La psychologie clinique fonctionne avec les femmes parce qu’elle leur offre ce cadre masculin stable dans lequel elles peuvent déposer leur subjectivité féminine. Elles se voient à travers ce cadre masculin, mais ce filtre leur donne une forme, une cohérence, une scène symbolique. Le dispositif est masculin, mais la matière est féminine — et c’est cette articulation transférentielle qui fait que la clinique fonctionne si bien pour elles.

A l'inverse la psychologie clinique fonctionne moins bien pour les hommes parce que le cadre masculin qui contient si bien la parole féminine ne peut pas accueillir la parole masculine.
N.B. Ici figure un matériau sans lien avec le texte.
(* ===== verification/StoreIndex.v ===== *)
(** * The append index is a projection of the reducer state

    On every log the reducer accepts, the disposable index of [Store] holds
    exactly the projection [index_of] of the reducer's state; on the records
    of its narrow lifecycle subset it accepts what the reducer accepts; and
    it never panics, whatever the log. *)

From stdpp Require Import base gmap sets list strings sorting.
From S2P Require Import Prelude RustStr Json Ids Decimal DecimalProofs Model Records Snapshot Reduction.
From S2P Require Import ReductionInv ReductionOps ReductionSafety Agents SessionErrors WireSeal Store.

(** ** The projection *)

Definition index_operation (op : OperationState) : IndexedOperation :=
  mk_indexed_operation (op_lane_id op) (op_finished op) (op_epoch_ids op) (op_open_epochs op).

Definition index_of (s : ReducerState) (agent_lanes : gset LaneId) : SessionAppendIndex := {|
  ix_entry_ids := dom (entries s);
  ix_lane_leaves := lane_leaves s;
  ix_provisioned_entries := provisioned_entries s;
  ix_operations := index_operation <$> operations s;
  ix_active_operations := active_operations s;
  ix_epochs := epochs s;
  ix_step_attempts := step_attempts s;
  ix_steps := steps s;
  ix_provider_starts := prs_operation_id <$> provider_starts s;
  ix_provider_settled := dom (provider_settled s);
  ix_agent_lanes := agent_lanes;
  ix_incremental_validation_ready := true;
|}.

(** The lanes the spawn facts of a log bind to agents. *)
Definition agent_lane (m : StoredMutation) : option LaneId :=
  match smu_mutation m with
  | MutFact stored =>
      match sf_fact stored with AgentSpawned spawn => Some (as_lane_id spawn) | _ => None end
  | _ => None
  end.
Definition add_agent_lane (X : gset LaneId) (m : StoredMutation) : gset LaneId :=
  match agent_lane m with Some lane => {[lane]} ∪ X | None => X end.
Definition agent_lanes_of (ms : list StoredMutation) : gset LaneId := foldl add_agent_lane ∅ ms.

(** ** Reading the projection *)

Lemma has_fmap `{Countable K} {A B} (h : A -> B) (m : gmap K A) k : has k (h <$> m) = has k m.
Proof. unfold has. rewrite lookup_fmap. by destruct (m !! k). Qed.

Lemma mem_dom `{Countable K} {A} (m : gmap K A) k : mem k (dom m) = has k m.
Proof.
  destruct (has k m) eqn:Hk; bool_inv.
  - by apply mem_true, elem_of_dom.
  - by apply mem_false, not_elem_of_dom.
Qed.

Lemma has_insert `{Countable K} {A} (m : gmap K A) k k' v :
  has k (<[k' := v]> m) = bool_decide (k = k') || has k m.
Proof.
  unfold has. case_bool_decide as Hk; [by rewrite Hk, lookup_insert_eq|].
  by rewrite lookup_insert_ne by done.
Qed.

Lemma mem_union `{Countable K} (X : gset K) k k' :
  mem k ({[k']} ∪ X) = bool_decide (k = k') || mem k X.
Proof.
  destruct (mem k X) eqn:Hk; [|case_bool_decide]; bool_inv; simpl; rewrite ?orb_true_r;
    (apply mem_true || apply mem_false); set_solver.
Qed.

Lemma is_ok_reject {A} c pieces (k : unit -> Outcome Corruption A) :
  is_ok (obind (reject_if c pieces) k) = negb c && is_ok (k ()).
Proof. by destruct c. Qed.

Lemma is_ok_ok_or {E A B} (o : option A) (e : E) (k : A -> Outcome E B) :
  is_ok (obind (ok_or o e) k) = match o with Some a => is_ok (k a) | None => false end.
Proof. by destruct o. Qed.

Lemma index_open_operation_of s X id :
  index_open_operation (index_of s X) id
  = obind (open_operation (operations s) id) (fun op => Ok (index_operation op)).
Proof.
  unfold index_open_operation, open_operation, corrupt. simpl. rewrite lookup_fmap.
  destruct (operations s !! id) as [op|]; simpl; [|done]. by destruct (op_finished op).
Qed.

Lemma is_ok_reject_if c pieces : is_ok (reject_if c pieces) = negb c.
Proof. by destruct c. Qed.

Lemma epoch_is_open_of s X op operation_id epoch_id :
  epoch_is_open (index_of s X) (index_operation op) operation_id epoch_id
  = (epochs s !! epoch_id ==? Some operation_id) && mem epoch_id (op_open_epochs op).
Proof. done. Qed.

Lemma eqb_Some `{EqDecision A} (a b : A) : (Some a ==? Some b) = (a ==? b).
Proof. apply bool_decide_ext. naive_solver. Qed.

Create Rewrite HintDb index.
#[export] Hint Rewrite @has_fmap @mem_dom @is_ok_reject @is_ok_ok_or @is_ok_obind_Ok
  index_open_operation_of @obind_assoc @lookup_fmap @negb_involutive is_ok_reject_if
  epoch_is_open_of @eqb_Some : index.

(** ** Provisioned inputs *)

Lemma provision_fold_exact record s l s' :
  ofold (provision_one record) s l = Ok s' ->
  s' = s <| provisioned_entries ::= fun m => foldl (fun m p => <[pe_id p := p]> m) m l |>.
Proof.
  revert s. induction l as [|p l IH]; intros s; simpl.
  - intros [= <-]. by destruct s.
  - intros (t & Ht & Hf)%obind_Ok_inv. unfold provision_one in Ht. reducer_inv.
    by rewrite (IH _ Hf).
Qed.

Lemma validate_inputs_agree record s X l t seen :
  entries t = entries s ->
  (forall id, has id (provisioned_entries t) = has id (provisioned_entries s) || mem id seen) ->
  is_ok (ofold (validate_input (index_of s X) record) seen l)
  = is_ok (ofold (provision_one record) t l).
Proof.
  revert t seen. induction l as [|p l IH]; intros t seen He Hp; simpl; [done|].
  unfold validate_input at 1, provision_one at 1. autorewrite with index. simpl.
  autorewrite with index. rewrite He. f_equal. rewrite <-Hp. unfold has at 1.
  destruct (provisioned_entries t !! pe_id p) as [q|] eqn:Hq; simpl; [by case_match|].
  apply IH; [done|]. intros id. simpl. rewrite has_insert, mem_union, Hp.
  by destruct (bool_decide _), (has _ _), (mem _ _).
Qed.

(** ** Acceptance *)

Section acceptance.
Context `{Miniserde} `{Blake3}.

(** The records the index decides by itself. *)
Definition lifecycle_record (record : LaneRecord) : bool :=
  match record with
  | OperationStarted record => negb (dispatches_inputs record)
  | OperationFinished _ | EpochStarted _ | EpochFinished _ | StepAttempted _
  | ProviderRequestStarted _ | ProviderRequestSettled _ | UsageFact _ | CacheMaintenance _ => true
  | _ => false
  end.

Lemma operation_started_agrees s X record :
  os_input_ids record = [] ->
  is_ok (validate_lifecycle_record (index_of s X) (OperationStarted record))
  = is_ok (on_operation_started s record).
Proof.
  intros Hids. unfold on_operation_started. rewrite Hids. cbn [validate_lifecycle_record].
  autorewrite with index. simpl. autorewrite with index. f_equal.
  destruct (lane_leaves s !! os_lane_id record); [|done]. autorewrite with index. simpl.
  f_equal. f_equal. apply validate_inputs_agree; [done|].
  intros id. simpl. by rewrite (proj2 (mem_false id ∅)), orb_false_r by set_solver.
Qed.

Lemma lifecycle_agrees s X k stored :
  lifecycle_record (sr_record stored) = true ->
  (forall record, sr_record stored = UsageFact record ->
     totals_ok s /\ cost_ok (ur_usage record)) ->
  is_ok (validate_lifecycle_record (index_of s X) (sr_record stored))
  = is_ok (on_record s k stored).
Proof.
  intros Hl Hc. unfold on_record. destruct (sr_record stored) as [r|r|r|r|r|r|r|r| | | | | | | | |r|r];
    try discriminate Hl; cbn [validate_lifecycle_record]; unfold_record_handlers.
  1: { apply operation_started_agrees. revert Hl. simpl. unfold dispatches_inputs. by destruct (os_input_ids r). }
  all: rewrite index_open_operation_of, obind_assoc.
  all: match goal with |- context [open_operation ?a ?b] => destruct (open_operation a b) as [op| |] end; simpl; try done.
  all: autorewrite with index; simpl; rewrite ?negb_orb, ?negb_involutive, <-?andb_assoc; try done.
  - do 2 f_equal. destruct (step_attempts s !! _) as [[??]|]; by repeat case_match.
  - rewrite lookup_fmap. destruct (provider_starts s !! _) as [start|]; simpl; [|done].
    rewrite eqb_Some, is_ok_reject, negb_orb, negb_involutive. simpl. by rewrite andb_true_r.
  - destruct (Hc r eq_refl) as [Ht Hu]. destruct (usage_add_total (E := Corruption)
      (default usage_default (usage_by_lane s !! op_lane_id op)) (ur_usage r)) as (total & -> & _);
      [|done|done].
    destruct (usage_by_lane s !! op_lane_id op) eqn:Hlane; [by eapply Ht|done].
Qed.

(** ** Advancing *)

Lemma fmap_index_update (ops : gmap OperationId OperationState) id op op' :
  ops !! id = Some op -> index_operation op' = index_operation op ->
  index_operation <$> <[id := op']> ops = index_operation <$> ops.
Proof.
  intros Hop Heq. rewrite fmap_insert, Heq. apply insert_id. by rewrite lookup_fmap, Hop.
Qed.

Lemma advance_record_of {E} s X k stored s' :
  on_record s k stored = Ok s' ->
  @advance_lifecycle_record E (index_of s X) (sr_record stored) = Ok (index_of s' X).
Proof.
  unfold on_record. destruct (sr_record stored) as [r|r|r|r|r|r|r|r|r|r|r|r|r|r|r|r|r|r].
  1: { unfold on_operation_started. intros Hok. reducer_inv;
       match goal with Hp : ofold (provision_one _) _ _ = Ok _ |- _ =>
         apply provision_fold_exact in Hp; subst end;
       try match goal with Hd : ofold (dispatch_one _) _ _ = Ok _ |- _ =>
         apply dispatch_fold in Hd as (m' & -> & _);
           [|intros [a b] Hin; simpl; match goal with Hids : os_input_ids r = ?l |- _ =>
               rewrite Hids; by apply (elem_of_zip_l a b l (os_original_input r)) end] end;
       unfold index_of; simpl; by rewrite fmap_insert. }
  all: unfold_record_handlers; intros; reducer_inv; unfold index_of; simpl;
    rewrite ?lookup_fmap, ?fmap_insert, ?dom_insert_L;
    repeat match goal with Hl : operations _ !! _ = Some _ |- _ => rewrite ?Hl; clear Hl end; simpl; try done.
Qed.

(** What the reducer accepts, the index does not reject. *)
Lemma lifecycle_accepts s X k stored s' :
  on_record s k stored = Ok s' ->
  match sr_record stored with OperationStarted r => dispatches_inputs r = false | _ => True end ->
  is_ok (validate_lifecycle_record (index_of s X) (sr_record stored)) = true.
Proof.
  intros Hok Hin. destruct (lifecycle_record (sr_record stored)) eqn:Hl.
  - destruct (sr_record stored) as [r|r|r|r|r|r|r|r| | | | | | | | |r|r] eqn:Hr; try discriminate Hl.
    all: try (rewrite <-Hr, (lifecycle_agrees s X k), Hok by (rewrite Hr; done); done).
    unfold on_record in Hok. rewrite Hr in Hok. revert Hok. unfold on_usage. simpl.
    rewrite index_open_operation_of. by destruct (open_operation _ _).
  - destruct (sr_record stored); try done. simpl in Hl. by rewrite Hin in Hl.
Qed.

Lemma accepted_not_rejected s X k m s' :
  apply_mutation s k (smu_mutation m) = Ok s' ->
  is_ok (is_locally_validated_mutation (index_of s X) m) = true.
Proof.
  unfold is_locally_validated_mutation. simpl.
  destruct (smu_mutation m) as [e|r|l|f'] eqn:Hm; simpl; intros Hok; [|..|done|done].
  - apply on_entry_Ok in Hok as (_ & _ & _ & Hp & _). destruct (se_body e) eqn:Hb; try done.
    destruct (provisioned_entries s !! eh_id (se_header e)) as [p|] eqn:Hpe; [|done].
    specialize (Hp p eq_refl). by rewrite Hp.
  - pose proof (lifecycle_accepts s X k r s' Hok) as Ha.
    destruct (sr_record r) as [o| | | | | | | | | | | | | | | | |]; try by apply Ha.
    destruct (needs_graph_binding _ o); [done|]. destruct (dispatches_inputs o); [done|]. by apply Ha.
Qed.

Lemma advance_of {E} s X k m s' :
  apply_mutation s k (smu_mutation m) = Ok s' ->
  @advance E (index_of s X) m
  = Ok (index_of s' (match agent_lane m with Some lane => {[lane]} ∪ X | None => X end)).
Proof.
  intros Hok. pose proof (accepted_not_rejected s X k m s' Hok) as Hv. unfold advance, agent_lane.
  destruct (is_locally_validated_mutation (index_of s X) m) as [b| |]; [|done..]. clear Hv. simpl.
  destruct (smu_mutation m) as [e|r|[seq ts [lane base]]|f'] eqn:Hm; simpl in Hok |- *.
  - apply on_entry_Ok in Hok as (_ & _ & _ & _ & requests & ops & -> & Ha). unfold index_of. simpl.
    rewrite dom_insert_L. destruct (active_operations s !! se_lane_id e); [|by rewrite Ha].
    destruct Ha as (op & Hop & ->). by rewrite (fmap_index_update _ _ op) by done.
  - by apply (advance_record_of s X k).
  - by apply on_lane_created_Ok in Hok as (_ & _ & ->).
  - destruct (sf_fact f') eqn:Hf; unfold on_fact in Hok; rewrite Hf in Hok; revert Hok;
      unfold_fact_handlers; intros; reducer_inv; done.
Qed.

Lemma advance_step_of {E} s X m s' :
  reduce_step s m = Ok s' ->
  @advance E (index_of s X) m
  = Ok (index_of s' (match agent_lane m with Some lane => {[lane]} ∪ X | None => X end)).
Proof.
  intros (_ & ready & _ & Hok)%reduce_step_Ok. by apply (advance_of (E := E) _ X) in Hok.
Qed.

Lemma advance_fold_of {E} s X ms s' :
  ofold reduce_step s ms = Ok s' ->
  @ofold E _ _ advance (index_of s X) ms = Ok (index_of s' (foldl add_agent_lane X ms)).
Proof.
  revert s X. induction ms as [|m ms IH]; intros s X; simpl; [by intros [= <-]|].
  intros (s1 & Hs1 & Hms)%obind_Ok_inv. rewrite (advance_step_of _ X _ _ Hs1). simpl. by apply IH.
Qed.

(** C9: On every log the lane reducer accepts, advancing the empty append index over the log
    yields the projection of the reducer's state, with incremental validation still enabled. *)
Theorem append_index_tracks_reducer E header ms s :
  reduce_all header ms = Ok s ->
  @ofold E _ _ advance (index_empty header) ms = Ok (index_of s (agent_lanes_of ms)).
Proof. apply (advance_fold_of (initial_state header) ∅). Qed.
End acceptance.

(** ** Arbitrary logs *)

Lemma index_open_operation_Ok i id op :
  index_open_operation i id = Ok op -> ix_operations i !! id = Some op /\ io_finished op = false.
Proof.
  unfold index_open_operation, corrupt. destruct (ix_operations i !! id) as [o|]; [|done].
  destruct (io_finished o) eqn:Hf; [done|]. by intros [= <-].
Qed.

Lemma index_open_operation_no_panic i id r : index_open_operation i id <> Panic r.
Proof. unfold index_open_operation, corrupt. by repeat case_match. Qed.

Lemma validate_inputs_no_panic i record seen l r :
  ofold (validate_input i record) seen l <> Panic r.
Proof.
  apply ofold_unit_no_panic. intros s x r' Hp. unfold validate_input in Hp. panic_inv.
Qed.

Lemma validate_lifecycle_no_panic i record r : validate_lifecycle_record i record <> Panic r.
Proof.
  destruct record; simpl; intros Hp; panic_inv;
    try (by apply validate_inputs_no_panic in Hp); try (by apply index_open_operation_no_panic in Hp).
Qed.

Lemma is_locally_validated_no_panic i m r : is_locally_validated_mutation i m <> Panic r.
Proof.
  unfold is_locally_validated_mutation. intros Hp. panic_inv; by apply validate_lifecycle_no_panic in Hp.
Qed.

Lemma advance_total {E} i m : exists i', @advance E i m = Ok i'.
Proof.
  unfold advance. destruct (ix_incremental_validation_ready i) eqn:Hready; simpl; [|eauto].
  destruct (is_locally_validated_mutation i m) as [b|e|r] eqn:Hv; [|eauto|].
  2: { by apply is_locally_validated_no_panic in Hv. }
  destruct (smu_mutation m) as [e|stored|[seq ts [lane base]]|stored] eqn:Hm; [eauto| |eauto|].
  2: { destruct (sf_fact stored); eauto. }
  unfold is_locally_validated_mutation in Hv. rewrite Hready, Hm in Hv. simpl in Hv.
  destruct (sr_record stored) as [o|o|o|o|o|o|o|o|o|o|o|o|o|o|o|o|o|o]; simpl in *; eauto.
  all: apply obind_Ok_inv in Hv as (op & [Hop _]%index_open_operation_Ok & _); rewrite Hop; simpl; eauto.
Qed.

(** The index can be rebuilt from any log without panicking. *)
Theorem append_index_returns E header ms :
  exists i, @ofold E _ _ advance (index_empty header) ms = Ok i.
Proof.
  destruct (ofold_total (fun _ => True) (@advance E) (index_empty header) ms) as (i & Hi & _); eauto.
  intros i m _ _. destruct (advance_total (E := E) i m) as [i' ->]. eauto.
Qed.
Le masculin est du côté du regard, pas du côté du sujet ; du côté du cadre, pas du côté du symptôme. Le transfert masculin ne trouve pas sa place dans un dispositif conçu pour le féminin, et le langage clinique — façonné par des récits féminins — ne parle pas la langue du masculin.

Ainsi, l’homme ne peut pas se projeter dans un cadre qui le représente déjà : l'homme reste définitivement hors champ, sans place symbolique pour se raconter.

Certains collègues psychologues pourraient être tentés de répondre que les hommes peuvent tout de même y déposer leur part féminine, oui, cela n'est pas faux, et c'est sans doute ce qui explique le peu de consultations des hommes dans les dispositifs cliniques actuels qui finalement ne s'adresssent qu'au féminin.